PROBLEM TO WORK ON
State the number of lines in the following data that contain the string "dirs", and nothing else.

RECORD EXTRACTS
(** ** [download_file] *)

(** The steps before the branch on [zipfile]: the two base folders, the
    URL, the parent directory of the destination. *)
Lemma download_setup {A} (w : world) (hd ht parent : string)
    (conv : result string) (d : string) (k : string -> M A) :
  conv = Ok d ->
  creatable w hd -> creatable w ht -> creatable w parent ->
  exists w',
    (ensure_dir hd ;;; ensure_dir ht ;;; dp <- lift conv ;; ensure_dir parent ;;; k dp) w
    = k d w'
    /\ files w' = files w /\ fetch_log w' = fetch_log w
    /\ dirs w ⊆ dirs w'
    /\ dirs w' ⊆ dirs w ∪ list_to_set (Path.parents hd ++ Path.parents ht
                                         ++ Path.parents parent)
    /\ isdir_in w' hd = true /\ isdir_in w' ht = true /\ isdir_in w' parent = true
    /\ (isdir_in w hd = true -> isdir_in w ht = true -> isdir_in w parent = true ->
        w' = w).
Proof.
  intros -> H1 H2 H3.
  destruct (ensure_dir_ok w hd H1) as (w1 & E1 & F1 & L1 & D1 & U1 & I1 & P1).
  destruct (ensure_dir_ok w1 ht) as (w2 & E2 & F2 & L2 & D2 & U2 & I2 & P2);
    [by apply (creatable_mono w)|].
  destruct (ensure_dir_ok w2 parent) as (w3 & E3 & F3 & L3 & D3 & U3 & I3 & P3).
  { apply (creatable_mono w); [set_solver | congruence | done]. }
  exists w3. rewrite (bind_ok _ _ _ _ _ E1), (bind_ok _ _ _ _ _ E2).
  unfold bind at 1, lift. rewrite (bind_ok _ _ _ _ _ E3).
  split; [done|]. split; [congruence|]. split; [congruence|].
  split; [clear -D1 D2 D3; set_solver|]. split.
  { rewrite !list_to_set_app_L. intros x Hx. apply U3 in Hx.
    apply elem_of_union in Hx as [Hx|Hx]; [|by repeat (apply elem_of_union; right)].
    apply U2 in Hx.
    apply elem_of_union in Hx as [Hx|Hx];
      [|apply elem_of_union; right; apply elem_of_union; right;
        apply elem_of_union; by left].
    apply U1 in Hx.
    apply elem_of_union in Hx as [Hx|Hx]; [by apply elem_of_union; left|].
    apply elem_of_union; right. apply elem_of_union; by left. }
  split; [apply (isdir_in_mono w1); [set_solver | done]|].
  split; [by apply (isdir_in_mono w2)|]. split; [done|].
  intros J1 J2 J3. rewrite (P1 J1) in *. rewrite (P2 J2) in *. by apply P3.
Qed.




(** C4, as stated, fails: with an empty name the destination is the
    existing root itself and the error is the one of the empty name, which
    does not name the path. *)
Lemma download_existing_root_other_error :
  exists_in w0 (dest_path E0 default_root "") = true
  /\ (download_file E0 "https://example.org/f.csv" "" default_root false false w0).1
     = Raise (ValueError root_msg)
  /\ root_msg <> exists_msg (dest_path E0 default_root "").
Proof. repeat split; try (vm_compute; reflexivity). discriminate. Qed.

(** C4, amended. With [zipfile=False], [replace=False], a non-empty name, a
    URL that the normaliser accepts, and base folders and a destination
    parent that are there or can be created: when the destination exists,
    the call raises the [ValueError] that names it, nothing is fetched and
    no file is written or changed. *)
Theorem download_existing_conflict (E : env) (url name root : string)
    (w : world) (d : string) :
  _convert_url_to_downloadable url = Ok d ->
  name <> EmptyString ->
  creatable w (home_of E +:+ "/data/") ->
  creatable w (home_of E +:+ "/tmp/") ->
  creatable w (Path.dirname (dest_path E root name)) ->
  exists_in w (dest_path E root name) = true ->
  exists w',
    download_file E url name root false false w
    = (Raise (ValueError (exists_msg (dest_path E root name))), w')
    /\ files w' = files w /\ fetch_log w' = fetch_log w.
Proof.
  intros Hconv Hname H1 H2 H3 Hex. unfold download_file. cbv zeta.
  match goal with
  | |- context [bind (lift _) (fun dp => bind (ensure_dir _) (fun _ => @?k dp))] =>
      destruct (download_setup w _ _ _ _ d k Hconv H1 H2 H3)
        as (w' & Heq & Hf & Hl & Hd & _)
  end.
  exists w'. split; [|done]. rewrite Heq.
  destruct name as [|c name]; [done|]. cbn [String.length Nat.eqb].
  unfold bind, path_exists. rewrite (exists_in_mono w w') by done. reflexivity.
Qed.

Lemma download_existing_conflict_witness :
  exists w',
    download_file E0 "https://example.org/f.csv" "old.csv" "~root/data" false false wr
    = (Raise (ValueError (exists_msg "/root/data/old.csv")), w')
    /\ files w' = files wr /\ fetch_log w' = fetch_log wr.
Proof.
  apply (download_existing_conflict E0 "https://example.org/f.csv" "old.csv"
           "~root/data" wr "https://example.org/f.csv").
  - reflexivity.
  - discriminate.
  - split; [reflexivity | right; vm_compute; reflexivity].
  - split; [reflexivity | right; vm_compute; reflexivity].
  - split; [reflexivity | left; vm_compute; reflexivity].
  - vm_compute; reflexivity.
Defined.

TASK SOLUTION
2